A growing split in US economic messaging is evident, as Treasury Secretary

Scott Bessent

’s call for international cooperation collided with president

Trump

’s renewed threats of trade tariffs and a hardline message from the White House press room.
Speaking at the Institute of International Finance, Bessent reassured investors that the US remained committed to its global leadership role, even while levelling sharp criticism at the International Monetary Fund and the World Bank for drifting from their core mandates. “America first does not mean America alone,” Bessent said. “It is a call for deeper collaboration and mutual respect among trade partners.”
But any attempt at tempering international unease was quickly overshadowed by a firm statement from the White House. US press Secretary

Karoline Leavitt

told Fox News on Wednesday that “there will be no unilateral reduction in tariffs against China,” effectively closing the door on speculation sparked by president Trump himself.
Trump had floated the idea that the administration's sweeping 145% tariffs on Chinese goods could “come down substantially,” raising hopes of a thaw in trade tensions. But Leavitt made clear that tariffs will remain in place unless Beijing agrees to a new deal. “The president has made it clear China needs to make a significant deal with the United States of America,” she said. “And we are optimistic that will happen.”

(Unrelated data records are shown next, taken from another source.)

(* ===== verification/CoreState.v ===== *)
(** State of the concurrency core (src/fm_core.h): slots, chunks, hash keys and the share,
    with the address computations of the source ([fm_slot], [fm_key_next], [fm_bucket]) as
    partial accessors, the matching updates, and the laws that relate them. *)

From S2P Require Import Prelude.

(** * Constants and codes *)

Abbreviation bytes := (list Z).

Definition FM_CHUNK_SHIFT : Z := 12.
Definition FM_CHUNK_SIZE : Z := Z.shiftl 1 FM_CHUNK_SHIFT.
Definition FM_MAX_CHANGED_KEYS : Z := 64.

Inductive fm_err :=
| FM_ERR_OK
| FM_ERR_NOT_FOUND
| FM_ERR_EOF
| FM_ERR_DELETED
| FM_ERR_DUP_KEY
| FM_ERR_FULL
| FM_ERR_NOMEM
| FM_ERR_WRONG_KEY.

Inductive fm_slot_state :=
| FM_SLOT_FREE
| FM_SLOT_ACTIVE
| FM_SLOT_DELETED
| FM_SLOT_DELETING.

#[export] Instance fm_err_eq_dec : EqDecision fm_err.
Proof. solve_decision. Defined.
#[export] Instance fm_slot_state_eq_dec : EqDecision fm_slot_state.
Proof. solve_decision. Defined.

(** * Data *)

(** The record image is part of the slot; [] stands for the uninitialised bytes that
    [alloc] returns. *)
Record FM_SLOT := mkSlot {
  state : fm_slot_state;
  wlock : Z;
  seq : Z;
  gen : Z;
  free_next : Z;
  data : bytes
}.

Definition FM_SLOT_new : FM_SLOT :=
  {| state := FM_SLOT_FREE; wlock := 0; seq := 0; gen := 0; free_next := FM_NULL_SLOT;
     data := [] |}.

Definition sizeof_FM_SLOT : Z := 16.
Definition FM_SLOT_DATA_OFFSET : Z := Z.land (sizeof_FM_SLOT + 7) (Z.lnot 7).
Definition sizeof_FM_CHUNK : Z := 16.
Definition sizeof_FM_KEY_CORE : Z := 72.
Definition sizeof_fm_i32 : Z := 4.
Definition sizeof_FM_SPIN : Z := 1.
Definition sizeof_ptr : Z := 8.

(** The callbacks; a null function pointer is [None]. *)
Record FM_KEY_OPS := mkOps {
  hash_rec : option (bytes → Z);
  hash_key : option (bytes → Z);
  cmp_rec_rec : option (bytes → bytes → Z);
  cmp_rec_key : option (bytes → bytes → Z);
  has_null_part : option (bytes → Z)
}.

Definition FM_KEY_OPS_zero : FM_KEY_OPS := mkOps None None None None None.

(** A pointer to a heap block is the block's number paired with the block's contents. *)
Record FM_KEY_CORE := mkKey {
  ops : FM_KEY_OPS;
  unique : bool;
  nbuckets : Z;
  head : option (nat * list Z);
  locks : option (nat * list Z)
}.

Record FM_CHUNK := mkChunk {
  slots : option (nat * list FM_SLOT);
  key_next : option (nat * list (nat * list Z))
}.

(** The allocator behind [FM_SHARE_CORE_OPS]: a block is named by the number of the
    allocation that returned it. *)
Record Heap := mkHeap { calls : nat; live : gset nat }.

(** [ops_alloc n size] says whether the [n]-th allocation, of [size] bytes, succeeds. *)
Record FM_SHARE_CORE := mkShare {
  ops_alloc : nat → Z → bool;
  heap : Heap;
  reclength : Z;
  slot_size : Z;
  keys : Z;
  max_records : Z;
  chunk_cap : Z;
  chunks : option (nat * list FM_CHUNK);
  chunk_cnt : Z;
  free_head : Z;
  records : Z;
  struct_mutex : Z;
  keydef : option (nat * list FM_KEY_CORE);
  auto_inc : Z;
  auto_key : Z;
  auto_key_type : Z
}.

(** * Field updates *)

Definition sl_with_state (v : fm_slot_state) (l : FM_SLOT) : FM_SLOT :=
  mkSlot v (l.(wlock)) (l.(seq)) (l.(gen)) (l.(free_next)) (l.(data)).
Definition sl_with_wlock (v : Z) (l : FM_SLOT) : FM_SLOT :=
  mkSlot (l.(state)) v (l.(seq)) (l.(gen)) (l.(free_next)) (l.(data)).
Definition sl_with_seq (v : Z) (l : FM_SLOT) : FM_SLOT :=
  mkSlot (l.(state)) (l.(wlock)) v (l.(gen)) (l.(free_next)) (l.(data)).
Definition sl_with_gen (v : Z) (l : FM_SLOT) : FM_SLOT :=
  mkSlot (l.(state)) (l.(wlock)) (l.(seq)) v (l.(free_next)) (l.(data)).
Definition sl_with_free_next (v : Z) (l : FM_SLOT) : FM_SLOT :=
  mkSlot (l.(state)) (l.(wlock)) (l.(seq)) (l.(gen)) v (l.(data)).
Definition sl_with_data (v : bytes) (l : FM_SLOT) : FM_SLOT :=
  mkSlot (l.(state)) (l.(wlock)) (l.(seq)) (l.(gen)) (l.(free_next)) v.

Definition kc_with_head (v : option (nat * list Z)) (k : FM_KEY_CORE) : FM_KEY_CORE :=
  mkKey (k.(ops)) (k.(unique)) (k.(nbuckets)) v (k.(locks)).
Definition kc_with_locks (v : option (nat * list Z)) (k : FM_KEY_CORE) : FM_KEY_CORE :=
  mkKey (k.(ops)) (k.(unique)) (k.(nbuckets)) (k.(head)) v.
(** * Update *)

Definition fm_core_write_image (idx : Z) (rec : bytes) : SM () :=
  store_slot (λ sl, sl_with_seq (u32 (seq sl + 1)) sl) idx;;
  s ← get;
  img ← unwrap (memcpy (reclength s) rec);
  store_slot (sl_with_data img) idx;;
  store_slot (λ sl, sl_with_seq (u32 (seq sl + 1)) sl) idx.

(** The loop that fills [changed[]]: [k < keys && nch < FM_MAX_CHANGED_KEYS]. *)
Fixpoint collect_changed (n : nat) (k : Z) (old_rec new_rec : bytes) (changed : list Z)
    : SM (list Z) :=
  match n with
  | O => mret changed
  | S n' =>
      if decide (Z.of_nat (length changed) < FM_MAX_CHANGED_KEYS) then
        kc ← deref_key k;
        c ← (match hash_rec (ops kc) with
             | Some _ => f ← unwrap (cmp_rec_rec (ops kc)); mret (bool_decide (f old_rec new_rec ≠ 0))
             | None => mret false
             end);
        collect_changed n' (k + 1) old_rec new_rec (if c : bool then changed ++ [u16 k] else changed)
      else mret changed
  end.

Record FMB := mkFMB { fmb_key : Z; fmb_b : Z }.

#[export] Instance FMB_eq_dec : EqDecision FMB.
Proof. solve_decision. Defined.

(** Collect the old and the new bucket of every changed key. *)
Fixpoint build_lockset (changed : list Z) (old_rec new_rec : bytes) (lockset : list FMB)
    : SM (list FMB) :=
  match changed with
  | [] => mret lockset
  | k :: changed' =>
      kc ← deref_key k;
      bnew ← fm_core_key_bucket kc new_rec;
      bold ← fm_core_key_bucket kc old_rec;
      let have_new := bool_decide (mkFMB k bnew ∈ lockset) in
      let have_old := bool_decide (mkFMB k bold ∈ lockset) in
      let lockset := if have_new : bool then lockset else lockset ++ [mkFMB k bnew] in
      let lockset := if have_old : bool then lockset else lockset ++ [mkFMB k bold] in
      build_lockset changed' old_rec new_rec lockset
  end.

(** [((fm_u64)key << 32) | b] *)
Definition fmb_code (p : FMB) : Z := Z.lor (Z.shiftl (fmb_key p) 32) (fmb_b p).

(** The inner [while (j > 0)] of the insertion sort: shift the larger entries up. *)
Fixpoint sort_shift (j : nat) (vi : Z) (ls : list FMB) : nat * list FMB :=
  match j with
  | O => (O, ls)
  | S j' =>
      match ls !! j' with
      | Some p => if decide (fmb_code p ≤ vi) then (j, ls) else sort_shift j' vi (<[j:=p]> ls)
      | None => (j, ls)
      end
  end.

(** The outer loop, from index [i], with [n] iterations left. *)
Fixpoint sort_loop (n i : nat) (ls : list FMB) : list FMB :=
  match n with
  | O => ls
  | S n' =>
      match ls !! i with
      | Some v =>
          let '(j, ls') := sort_shift i (fmb_code v) ls in
          sort_loop n' (S i) (<[j:=v]> ls')
      | None => ls
      end
  end.

Definition sort_lockset (ls : list FMB) : list FMB := sort_loop (pred (length ls)) 1 ls.

(** Lock every entry that differs from the one before it. *)
Fixpoint lock_all (prev : option FMB) (ls : list FMB) : SM () :=
  match ls with
  | [] => mret tt
  | p :: ls' =>
      (if decide (prev = Some p) then mret tt else bucket_lock (fmb_key p) (fmb_b p));;
      lock_all (Some p) ls'
  end.

(** Unlock them in the opposite order. *)
Fixpoint unlock_all (prev : option FMB) (ls : list FMB) : SM () :=
  match ls with
  | [] => mret tt
  | p :: ls' =>
      unlock_all (Some p) ls';;
      (if decide (prev = Some p) then mret tt else bucket_unlock (fmb_key p) (fmb_b p))
  end.

(** The duplicate checks for the changed keys; the first key that fails. *)
Fixpoint dup_checks (changed : list Z) (new_rec scratch : bytes) : SM (option Z) :=
  match changed with
  | [] => mret None
  | k :: changed' =>
      kc ← deref_key k;
      bnew ← fm_core_key_bucket kc new_rec;
      dup ← fm_core_dup_check k bnew new_rec scratch;
      if decide (dup ≠ FM_ERR_OK) then mret (Some k) else dup_checks changed' new_rec scratch
  end.

(** Move the row from its old to its new chain, for every changed key. *)
Fixpoint relink (changed : list Z) (old_rec new_rec : bytes) (idx : Z) : SM () :=
  match changed with
  | [] => mret tt
  | k :: changed' =>
      kc ← deref_key k;
      bnew ← fm_core_key_bucket kc new_rec;
      bold ← fm_core_key_bucket kc old_rec;
      _ ← fm_core_chain_unlink k bold idx;
      fm_core_chain_link k bnew idx;;
      relink changed' old_rec new_rec idx
  end.

(** The slot is live and is still the row the caller read. *)
Definition slot_current (sl : FM_SLOT) (expect_gen : Z) : bool :=
  bool_decide (state sl = FM_SLOT_ACTIVE) && bool_decide (gen sl = expect_gen).

(** Returns the code and [*errkey]. *)
Definition fm_core_update_row (idx expect_gen : Z) (old_rec new_rec : bytes) (errkey : Z)
    (scratch : bytes) : SM (fm_err * Z) :=
  _ ← deref_slot idx;
  s ← get;
  changed ← collect_changed (Z.to_nat (keys s)) 0 old_rec new_rec [];
  if decide (changed = []) then
    wlock_lock idx;;
    sl ← deref_slot idx;
    if negb (slot_current sl expect_gen) then
      wlock_unlock idx;; mret (FM_ERR_DELETED, errkey)
    else
      fm_core_write_image idx new_rec;;
      wlock_unlock idx;;
      mret (FM_ERR_OK, errkey)
  else
    lockset ← build_lockset changed old_rec new_rec [];
    let lockset := sort_lockset lockset in
    lock_all None lockset;;
    dup ← dup_checks changed new_rec scratch;
    match dup with
    | Some k => unlock_all None lockset;; mret (FM_ERR_DUP_KEY, k + 1)
    | None =>
        wlock_lock idx;;
        sl ← deref_slot idx;
        if negb (slot_current sl expect_gen) then
          wlock_unlock idx;;
          unlock_all None lockset;;
          mret (FM_ERR_DELETED, errkey)
        else
          fm_core_write_image idx new_rec;;
          relink changed old_rec new_rec idx;;
          wlock_unlock idx;;
          unlock_all None lockset;;
          mret (FM_ERR_OK, errkey)
    end.

(** The caller holds the slot's wlock. *)
Definition fm_core_update_row_locked (idx expect_gen : Z) (old_rec new_rec : bytes) (errkey : Z)
    (scratch : bytes) : SM (fm_err * Z) :=
  sl ← deref_slot idx;
  if negb (slot_current sl expect_gen) then mret (FM_ERR_DELETED, errkey) else
  s ← get;
  changed ← collect_changed (Z.to_nat (keys s)) 0 old_rec new_rec [];
  if decide (changed = []) then
    fm_core_write_image idx new_rec;; mret (FM_ERR_OK, errkey)
  else
    lockset ← build_lockset changed old_rec new_rec [];
    let lockset := sort_lockset lockset in
    lock_all None lockset;;
    dup ← dup_checks changed new_rec scratch;
    match dup with
    | Some k => unlock_all None lockset;; mret (FM_ERR_DUP_KEY, k + 1)
    | None =>
        fm_core_write_image idx new_rec;;
        relink changed old_rec new_rec idx;;
        unlock_all None lockset;;
        mret (FM_ERR_OK, errkey)
    end.

(** * Delete *)

(** Unlink the row from the chain of every key, [n] keys left from [k]. *)
Fixpoint unlink_keys (n : nat) (k : Z) (scratch : bytes) (idx : Z) : SM () :=
  match n with
  | O => mret tt
  | S n' =>
      kc ← deref_key k;
      b ← fm_core_key_bucket kc scratch;
      bucket_lock k b;;
      _ ← fm_core_chain_unlink k b idx;
      bucket_unlock k b;;
      unlink_keys n' (k + 1) scratch idx
  end.

(** What both variants of delete do once the slot is DELETING: from the copy of the frozen
    image to the return of the slot to the freelist. *)
Definition delete_tail (idx : Z) : SM () :=
  sl ← deref_slot idx;
  s ← get;
  scratch ← unwrap (memcpy (reclength s) (data sl));
  unlink_keys (Z.to_nat (keys s)) 0 scratch idx;;
  store_slot (sl_with_state FM_SLOT_DELETED) idx;;
  store_slot (λ sl, sl_with_gen (u32 (gen sl + 1)) sl) idx;;
  modify (λ s, with_records (records s - 1) s);;
  struct_lock;;
  fm_core_free_slot idx;;
  struct_unlock.

Definition fm_core_delete_row (idx expect_gen : Z) : SM fm_err :=
  wlock_lock idx;;
  sl ← deref_slot idx;
  if negb (slot_current sl expect_gen) then
    wlock_unlock idx;; mret FM_ERR_DELETED
  else
    store_slot (sl_with_state FM_SLOT_DELETING) idx;;
    wlock_unlock idx;;
    delete_tail idx;;
    mret FM_ERR_OK.

(** The caller holds the slot's wlock. *)
Definition fm_core_delete_row_locked (idx expect_gen : Z) : SM fm_err :=
  sl ← deref_slot idx;
  if negb (slot_current sl expect_gen) then mret FM_ERR_DELETED else
  store_slot (sl_with_state FM_SLOT_DELETING) idx;;
  delete_tail idx;;
  mret FM_ERR_OK.

(** * Clear *)

Fixpoint clear_buckets (n : nat) (k b : Z) : SM () :=
  match n with
  | O => mret tt
  | S n' =>
      bucket_lock k b;;
      store_head k b FM_NULL_SLOT;;
      bucket_unlock k b;;
      clear_buckets n' k (b + 1)
  end.

Fixpoint clear_keys (n : nat) (k : Z) : SM () :=
  match n with
  | O => mret tt
  | S n' =>
      kc ← deref_key k;
      clear_buckets (Z.to_nat (nbuckets kc)) k 0;;
      clear_keys n' (k + 1)
  end.

Fixpoint clear_slots (n : nat) (i : Z) : SM () :=
  match n with
  | O => mret tt
  | S n' =>
      wlock_lock (i32 i);;
      store_slot (sl_with_state FM_SLOT_FREE) (i32 i);;
      store_slot (λ sl, sl_with_gen (u32 (gen sl + 1)) sl) (i32 i);;
      wlock_unlock (i32 i);;
      clear_slots n' (i + 1)
  end.

(** The second loop: push every slot, from [i] upwards. *)
Fixpoint push_up (n : nat) (i : Z) : SM () :=
  match n with
  | O => mret tt
  | S n' => fm_core_free_slot (i32 i);; push_up n' (i + 1)
  end.

Definition fm_core_clear : SM () :=
  struct_lock;;
  s ← get;
  clear_keys (Z.to_nat (keys s)) 0;;
  let total := u32 (Z.shiftl (chunk_cnt s) FM_CHUNK_SHIFT) in
  clear_slots (Z.to_nat total) 0;;
  modify (with_free_head FM_NULL_SLOT);;
  push_up (Z.to_nat total) 0;;
  modify (with_records 0);;
  struct_unlock.
(* ===== verification/Inv.v ===== *)
(** The representation invariant of the core: what the arrays, chains and lists of a share
    mean, and the abstract table they stand for. *)

From S2P Require Import Prelude CoreState CoreOps RowOps Shape.

(** * What the core relies on in the key callbacks *)

Definition hash_of (o : FM_KEY_OPS) (rec : bytes) : Z :=
  match hash_rec o with Some f => f rec | None => 0 end.
Definition key_hash_of (o : FM_KEY_OPS) (pk : bytes) : Z :=
  match hash_key o with Some f => f pk | None => 0 end.
Definition same_key (o : FM_KEY_OPS) (a b : bytes) : Prop :=
  match cmp_rec_rec o with Some f => f a b = 0 | None => False end.
Definition matches_key (o : FM_KEY_OPS) (a pk : bytes) : Prop :=
  match cmp_rec_key o with Some f => f a pk = 0 | None => False end.
Definition null_key (o : FM_KEY_OPS) (a : bytes) : Prop :=
  match has_null_part o with Some f => f a ≠ 0 | None => False end.

#[export] Instance same_key_dec o a b : Decision (same_key o a b).
Proof. unfold same_key. destruct (cmp_rec_rec o); apply _. Defined.
#[export] Instance matches_key_dec o a pk : Decision (matches_key o a pk).
Proof. unfold matches_key. destruct (cmp_rec_key o); apply _. Defined.
#[export] Instance null_key_dec o a : Decision (null_key o a).
Proof. unfold null_key. destruct (has_null_part o); apply _. Defined.

(** The promise of the glue ([fm_hash.cc]) to the core: the callbacks are set, comparing
    record keys is an equivalence, and hashing and null tests respect it. *)
Class KeyOpsLaws (o : FM_KEY_OPS) : Prop := {
  laws_hash_rec : is_Some (hash_rec o);
  laws_hash_key : is_Some (hash_key o);
  laws_cmp_rec_rec : is_Some (cmp_rec_rec o);
  laws_cmp_rec_key : is_Some (cmp_rec_key o);
  laws_equiv :: Equivalence (same_key o);
  laws_hash a b : same_key o a b → hash_of o a = hash_of o b;
  laws_null a b : same_key o a b → null_key o a → null_key o b;
  laws_match a pk : matches_key o a pk → hash_of o a = key_hash_of o pk
}.

(** * Configuration *)

Definition total_slots (s : FM_SHARE_CORE) : Z := chunk_cnt s * 4096.

(** The arrays have the lengths that [fm_core_free_share] walks. *)
Definition arrays_ok (s : FM_SHARE_CORE) : Prop :=
  (∃ p cs, chunks s = Some (p, cs) ∧ Z.of_nat (length cs) = chunk_cap s) ∧
  match keydef s with Some q => Z.of_nat (length q.2) = keys s | None => keys s = 0 end ∧
  ∀ c, 0 ≤ c < chunk_cnt s → ∃ ch, chunk_at s c = Some ch ∧
    match key_next ch with Some q => Z.of_nat (length q.2) = keys s | None => keys s = 0 end.

Record static_ok (s : FM_SHARE_CORE) : Prop := {
  so_arrays : arrays_ok s;
  so_keys : 0 ≤ keys s ≤ 64;
  so_reclength : 0 ≤ reclength s;
  so_cnt : 0 ≤ chunk_cnt s ≤ chunk_cap s;
  so_cap : chunk_cap s * 4096 ≤ 2 ^ 31;
  so_max : 0 < max_records s;
  so_cap_max : (chunk_cap s - 1) * 4096 < max_records s ≤ chunk_cap s * 4096;
  so_fresh c : chunk_cnt s ≤ c < chunk_cap s → chunk_at s c = Some (mkChunk None None);
  so_slot i : is_Some (fm_slot s i) ↔ 0 ≤ i < total_slots s;
  so_next k i : 0 ≤ k < keys s → 0 ≤ i < total_slots s → is_Some (fm_key_next s k i);
  so_key k : 0 ≤ k < keys s → ∃ o u n,
    key_cfg s k = Some (o, u, 2 ^ n) ∧ 0 ≤ n < 32 ∧ KeyOpsLaws o ∧
    ∀ b, 0 ≤ b < 2 ^ n → is_Some (head_at s k b) ∧ is_Some (lock_at s k b);
  so_head k b o u nb : 0 ≤ k < keys s → key_cfg s k = Some (o, u, nb) → is_Some (head_at s k b) → 0 ≤ b < nb
}.

(** * Rows *)

Definition row_of (sl : FM_SLOT) : option bytes :=
  if decide (state sl = FM_SLOT_ACTIVE) then Some (data sl) else None.

Definition row_at (s : FM_SHARE_CORE) (i : Z) : option bytes := fm_slot s i ≫= row_of.

(** The table a share stands for: the images of the active slots. *)
Definition table (s : FM_SHARE_CORE) : gmap Z bytes :=
  list_to_map (omap (λ i, (i,.) <$> row_at s i) (seqZ 0 (total_slots s))).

Bessent, a former hedge fund manager, has been attempting to walk a delicate line between Trump’s protectionist instincts and the need for global financial stability. While not backing a full withdrawal from the IMF or World Bank—a policy floated in the Heritage Foundation’s Project 2025—he criticised both institutions for “mission creep” and prioritising issues like climate change and gender equality over economic fundamentals.
Even as he called for reform,

Bessent

’s tone marked a departure from the more radical elements of Trump’s economic policy. He acknowledged the importance of multilateral institutions in fostering stability and hinted at the possibility of a recalibrated relationship with China. “There is an opportunity for a big deal here,” he said, suggesting mutual economic rebalancing—more US manufacturing and increased Chinese consumption.
The confusion surrounding trade policy reflects a broader challenge within the administration: reconciling nationalist economic policies with a desire to project financial leadership abroad. For development bankers and global markets, Bessent’s speech may have brought some relief—but Leavitt’s blunt message was a reminder that the White House remains committed to a confrontational approach.